We’ve all had to work out some kinks in the bedroom—and I’m not talking about the good kind. One way to find inspiration? Look to the stars. While we know that every sign is complex and there’s no joy in sweeping generalisations, here are a few ways to decode what your lovers want.
Feel free to borrow from other signs, too. After all, there’s nothing sexier than open communication, mutual respect and experimentation.
Famously hot-blooded with an idealistic streak, an Aries will always fight your battles with you. In the bedroom, this translates to quick and dirty. Passionate, impatient, and not always thoughtful, we’d encourage some extra communication if you’re trying to keep something going over the long term. And yes, communicating with your genitals counts. Especially in sneaky places, clothes still half-on.

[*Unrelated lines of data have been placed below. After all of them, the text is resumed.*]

(** Lines 171-245: the composite document. *)
Definition build_html (w : world) (repo_path : path) (output_name : string)
    (md_files : list path) : M string :=
  let html_content :=
    html_head output_name (str_path (absolute (cwd w) repo_path))
              (str_nat (length md_files)) in
  '(html_content, content_sections) ←
    for_fold (enumerate md_files) (html_content, []) (process_file w repo_path);
  let html_content := html_content +:+ toc_close in
  let html_content := add_sections html_content content_sections in
  mret (html_content +:+ html_close).

(** Lines 248-264. *)
Definition generate_pdf (w : world) (output_name html_content : string)
    : M unit :=
  try_except
    (print (GeneratingPDF (output_name +:+ ".pdf"));;
     write_pdf html_content (output_name +:+ ".pdf");;
     let pdf_path := output_name +:+ ".pdf" in
     ex ← output_exists pdf_path;
     if ex : bool then
       size ← stat_size pdf_path;
       print (Generated (cwd w) pdf_path size)
     else print GenerationFailed)
    (λ e, print (ErrorGeneratingPDF e)).

Definition create_pdf_from_repo (w : world) (repo_path : path)
    (output_name : string) : M unit :=
  print (Searching (absolute (cwd w) repo_path));;
  print (DirectoryExists (path_exists w repo_path));;
  if negb (path_exists w repo_path) then
    print (MissingDirectory repo_path)
  else
    let md_files := find_md_files w repo_path in
    print (Found (length md_files));;
    for_each (take 10 md_files)
      (λ f, r ← relative_to_M f repo_path; print (Listed r));;
    (if decide (10 < length md_files) then
       print (AndMore (Z.of_nat (length md_files) - 10))
     else mret ());;
    if decide (md_files = []) then
      print (NoMarkdown repo_path);;
      print FilesInDirectory;;
      for_each (filter (λ item, is_file w item = true) (rglob w repo_path ""))
        (λ item, r ← relative_to_M item repo_path; print (Listed r))
    else
      html_content ← build_html w repo_path output_name md_files;
      generate_pdf w output_name html_content.

(** The two literals of the [__main__] block. *)
Definition docs_root : path :=
  ["/"; "home"; "anarchy1923"; "Projects"; "modelcontextprotocol"; "docs"].
Definition docs_name : string := "MCP-docs".

(** The [__main__] block. *)
Definition main (w : world) : M unit :=
  create_pdf_from_repo w docs_root docs_name;;
  print FinalResults;;
  pdf_files ← glob_pdf;
  for_each pdf_files
    (λ pdf_file, size ← stat_size pdf_file; print (PdfFile (cwd w) pdf_file size)).

(** The [__main__] block in a working directory with the dangling links
    [links]; [main] is the case without any. *)
Definition main_links (links : list string) (w : world) : M unit :=
  create_pdf_from_repo w docs_root docs_name;;
  print FinalResults;;
  pdf_files ← glob_pdf_links links;
  for_each pdf_files
    (λ pdf_file, size ← stat_size pdf_file; print (PdfFile (cwd w) pdf_file size)).

(** *** The loop, file by file

    The definitions below say, without the monad, what one pass of the loop
    contributes; [process_file_run] in Part II connects them to
    [process_file]. *)

(** [md_file.relative_to(repo_path)] for a file found below [repo_path]. *)
Definition relative (repo_path md_file : path) : path :=
  default md_file (relative_to md_file repo_path).

(** What becomes of one file between [try] and [except]. *)
Inductive outcome :=
  | Converted (html_section : string)
  | Blank
  | Failed (e : string).

Definition outcome_of (w : world) (md_file : path) : outcome :=
  match fs w !! md_file with
  | Some (RegularFile (Text md_content)) =>
      if decide (strip md_content = "") then Blank
      else match markdown md_content with
           | Return html_section => Converted html_section
           | Raise e => Failed e
           end
  | Some (RegularFile (ReadError e)) => Failed e
  | Some Directory => Failed "IsADirectoryError"
  | Some Special => Failed "OSError"
  | None => Failed "FileNotFoundError"
  end.

(** The anchor under which the table of contents lists an item. *)
Definition nav_anchor (repo_path : path) (item : nat * path) : string :=
  anchor_of item.1 (relative repo_path item.2).

(** The entry of the table of contents for an item. *)
Definition nav_entry (repo_path : path) (item : nat * path) : string :=
  let relative_path := relative repo_path item.2 in
  toc_entry
    ("margin-left: "
     +:+ str_int ((Z.of_nat (length relative_path) - 1) * 20) +:+ "px;")
    (nav_anchor repo_path item) (str_path relative_path).

(** The element of [content_sections] for an item, if it gets one. *)
Definition section_of (w : world) (repo_path : path) (item : nat * path)
    : option section :=
  match outcome_of w item.2 with
  | Converted html_section =>
      Some (nav_anchor repo_path item, relative repo_path item.2, html_section)
  | _ => None
  end.

(** The line printed for an item, if any. *)
Definition message_of (w : world) (repo_path : path) (item : nat * path)
    : option message :=
  match outcome_of w item.2 with
  | Converted _ => None
  | Blank => Some (EmptyFile (relative repo_path item.2))
  | Failed e => Some (ErrorProcessing item.2 e)
  end.

Definition section_anchor (s : section) : string := s.1.1.

Definition section_text (s : section) : string :=
  file_section s.1.1 (str_path s.1.2) s.2.

(** [''.join(l)] *)
Definition concat_str (l : list string) : string := foldr String.app "" l.

(** The composite document for a list of files. *)
Definition document_of (w : world) (repo_path : path) (output_name : string)
    (md_files : list path) : string :=
  html_head output_name (str_path (absolute (cwd w) repo_path))
            (str_nat (length md_files))
  +:+ concat_str (nav_entry repo_path <$> enumerate md_files)
  +:+ toc_close
  +:+ concat_str (section_text <$> omap (section_of w repo_path) (enumerate md_files))
  +:+ html_close.

Definition document (w : world) (repo_path : path) (output_name : string)
    : string :=
  document_of w repo_path output_name (find_md_files w repo_path).

End Script.

(** The lines printed between the existence test and the emptiness test
    (lines 33-37). *)
Definition discovery_report (w : world) (repo_path : path) : list message :=
  let md_files := find_md_files w repo_path in
  [Found (length md_files)]
  ++ (Listed ∘ relative repo_path <$> take 10 md_files)
  ++ (if decide (10 < length md_files)%nat
      then [AndMore (Z.of_nat (length md_files) - 10)] else []).

(** ** Worlds used in examples *)

Module Examples.

(** A converter and a rendering engine to run the script with. *)
Definition markdown (md_content : string) : result string :=
  Return ("<p>" +:+ md_content +:+ "</p>").

Definition weasyprint (html_content css : string) : render_result :=
  Rendered "%PDF-1.7".


Definition root : path := ["/"; "r"].

Definition initial : state := State [] ∅ [].

(** [a.md], an empty [sub/b.md] and [c.md]. *)
Definition three_files : world :=
  World (list_to_map
           [ (root, Directory);
             (root ++ ["a.md"], RegularFile (Text "# Title

hello"));
             (root ++ ["sub"], Directory);
             (root ++ ["sub"; "b.md"], RegularFile (Text ""));
             (root ++ ["c.md"], RegularFile (Text "## X")) ])
        ["/"; "tmp"].


(** [guide.md] next to a directory [guide]. *)
Definition guide_files : world :=
  World (list_to_map
           [ (root, Directory);
             (root ++ ["guide.md"], RegularFile (Text "guide"));
             (root ++ ["guide"], Directory);
             (root ++ ["guide"; "intro.md"], RegularFile (Text "intro")) ])
        ["/"; "tmp"].

(** A directory without markdown files, and nothing at all. *)
Definition no_markdown : world :=
  World (list_to_map
           [ (root, Directory);
             (root ++ ["notes.txt"], RegularFile (Text "notes")) ])
        ["/"; "tmp"].

Definition nothing : world := World ∅ ["/"; "tmp"].

(** A directory whose only markdown file holds whitespace. *)
Definition only_blank : world :=
  World (list_to_map
           [ (root, Directory);
             (root ++ ["blank.md"], RegularFile (Text "  
")) ])
        ["/"; "tmp"].

(** The root names a regular file. *)
Definition root_is_file : world :=
  World (list_to_map [ (root, RegularFile (Text "# not a directory")) ])
        ["/"; "tmp"].

(** A working directory that already holds a PDF. *)
Definition with_old_pdf : state :=
  State [] (list_to_map [ ("old.pdf", "%PDF-old"); ("notes.txt", "n") ]) [].

End Examples.

(** * Part II: properties *)

(** ** Characters *)

(** Every fact about one character is settled by running through the 256
    code points. *)
Ltac by_code_points c :=
  destruct c as [[] [] [] [] [] [] [] []]; vm_compute;
  try reflexivity; try discriminate; intros;
  try discriminate; try congruence; auto.


Lemma after_trim_not_space c : isspace c = false → isspace (after_trim c) = false.
Proof. by_code_points c. Qed.

Lemma after_trim_no_blank c : after_trim c ≠ " "%char.
Proof. by_code_points c. Qed.

Lemma after_trim_lower c : lower_char (after_trim c) = after_trim c.
Proof. by_code_points c. Qed.





(** ** Strings as lists of characters *)

Lemma chars_inj s t : chars s = chars t → s = t.
Proof.
  revert t. induction s as [|a s IH]; intros [|b t] H; simplify_eq/=; auto.
  f_equal. auto.
Qed.

Lemma chars_app s t : chars (s +:+ t) = chars s ++ chars t.
Proof. induction s as [|a s IH]; simpl; [done|]. by rewrite <- IH. Qed.

Lemma chars_lower s : chars (lower s) = lower_char <$> chars s.
Proof. induction s as [|a s IH]; simpl; [done|]. by rewrite IH. Qed.

Lemma chars_replace old new s :
  chars (replace old new s)
  = (λ c, if Ascii.eqb c old then new else c) <$> chars s.
Proof. induction s as [|a s IH]; simpl; [done|]. by rewrite IH. Qed.

Lemma chars_re_sub_delete cls s :
  chars (re_sub_delete cls s) = filter (λ c, cls c = false) (chars s).
Proof.
  induction s as [|a s IH]; simpl; [done|].
  rewrite filter_cons, <- IH. case_decide; destruct (cls a); done.
Qed.

Lemma chars_lower_replace s :
  chars (lower (replace " " "-" s)) = after_trim <$> chars s.
Proof.
  rewrite chars_lower, chars_replace, <- list_fmap_compose. done.
Qed.


(** ** [strip] *)

Lemma lstrip_suffix s : chars (lstrip s) `suffix_of` chars s.
Proof.
  induction s as [|a s IH]; simpl; [done|].
  destruct (isspace a); [by apply suffix_cons_r|done].
Qed.

Lemma rstrip_prefix s : chars (rstrip s) `prefix_of` chars s.
Proof.
  induction s as [|a s IH]; simpl; [done|].
  destruct (rstrip s) as [|b r] eqn:E.
  - destruct (isspace a); simpl; [apply prefix_nil|].
    apply prefix_cons, prefix_nil.
  - simpl in *. by apply prefix_cons.
Qed.

Lemma head_lstrip s c : head (chars (lstrip s)) = Some c → isspace c = false.
Proof.
  induction s as [|a s IH]; simpl; [done|].
  destruct (isspace a) eqn:E; [done|]. simpl. by intros [= <-].
Qed.

Lemma last_rstrip s c : last (chars (rstrip s)) = Some c → isspace c = false.
Proof.
  induction s as [|a s IH]; simpl; [done|].
  destruct (rstrip s) as [|b r] eqn:E.
  - destruct (isspace a) eqn:Ea; simpl; [done|]. by intros [= <-].
  - simpl in *. done.
Qed.

Lemma head_strip s c : head (chars (strip s)) = Some c → isspace c = false.
Proof.
  unfold strip. intros H. apply (head_lstrip s).
  destruct (rstrip_prefix (lstrip s)) as [k Hk]. rewrite Hk.
  destruct (chars (rstrip (lstrip s))); simplify_eq/=. done.
Qed.

Lemma last_strip s c : last (chars (strip s)) = Some c → isspace c = false.
Proof. apply last_rstrip. Qed.

Lemma strip_sublist s : chars (strip s) `sublist_of` chars s.
Proof.
  unfold strip.
  destruct (rstrip_prefix (lstrip s)) as [k Hk].
  destruct (lstrip_suffix s) as [k' Hk'].
  rewrite Hk', Hk. by apply sublist_inserts_l, sublist_inserts_r.
Qed.











(** *** Agreement with the reading on code points *)











(** Nor does every whitespace character inside the result become a
    hyphen: only the blank does. *)
Example sanitize_anchor_inner_tab :
  sanitize_anchor ("a b" +:+ String "009" "c") = "a-b" +:+ String "009" "c"
  ∧ isspace "009" = true ∧ is_word "009" = false.
Proof. split_and!; reflexivity. Qed.

Example sanitize_anchor_guide :
  sanitize_anchor "docs/Getting Started.md" = "docsgetting-startedmd".
Proof. reflexivity. Qed.

(** Two different paths with one sanitized form. *)
Example sanitize_anchor_collision :
  sanitize_anchor "a/b.md" = sanitize_anchor "ab.md".
Proof. reflexivity. Qed.

(** Whitespace other than the blank stays inside the result. *)
Example sanitize_anchor_tab :
  sanitize_anchor (" a" +:+ String "009" "B ") = "a" +:+ String "009" "b".
Proof. reflexivity. Qed.

(** ** Decimal numerals and anchors *)

Lemma string_of_uint_no_hyphen d :
  "-"%char ∉ chars (NilEmpty.string_of_uint d).
Proof.
  induction d; simpl; [apply not_elem_of_nil|..];
    (intros [?|?]%elem_of_cons; [discriminate|done]).
Qed.

Lemma str_nat_no_hyphen n : "-"%char ∉ chars (str_nat n).
Proof. apply string_of_uint_no_hyphen. Qed.

Lemma str_nat_inj n m : str_nat n = str_nat m → n = m.
Proof.
  unfold str_nat. intros H. apply Unsigned.to_uint_inj.
  pose proof (NilEmpty.usu (Nat.to_uint n)) as Hn.
  rewrite H, NilEmpty.usu in Hn. congruence.
Qed.

(** A numeral is read back from a text up to the first hyphen. *)
Lemma hyphen_splits s1 s2 t1 t2 :
  "-"%char ∉ chars s1 → "-"%char ∉ chars s2 →
  s1 +:+ "-" +:+ t1 = s2 +:+ "-" +:+ t2 → s1 = s2.
Proof.
  revert s2. induction s1 as [|a s1 IH]; intros [|b s2] H1 H2 H; simpl in *.
  - done.
  - injection H as <- _. exfalso. apply H2. apply elem_of_cons; auto.
  - injection H as -> _. exfalso. apply H1. apply elem_of_cons; auto.
  - injection H as -> H. f_equal. apply IH; [| |done].
    + intros ?. apply H1. apply elem_of_cons; auto.
    + intros ?. apply H2. apply elem_of_cons; auto.
Qed.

In a world of short attention spans, the Taurus is an attentive diamond in the rough. Take your time, break out the massage oils, look each other in the eye, put on some Barry White. Break out the toys, too. If, on the other hand, you’re not into being tethered (unless, you know, literally), maybe set your sights elsewhere—Taureans can get possessive.
Yes, yes, they’re two-faced, erratic, and arrogant. But enough about my ex. Other, better Geminis love hushed tones and cheeky wordplay, so start brushing up the dirty talk. A few jokes won’t go astray, either. It’s all in the details, so play around with your positions, and keep things light-hearted, even when it gets serious.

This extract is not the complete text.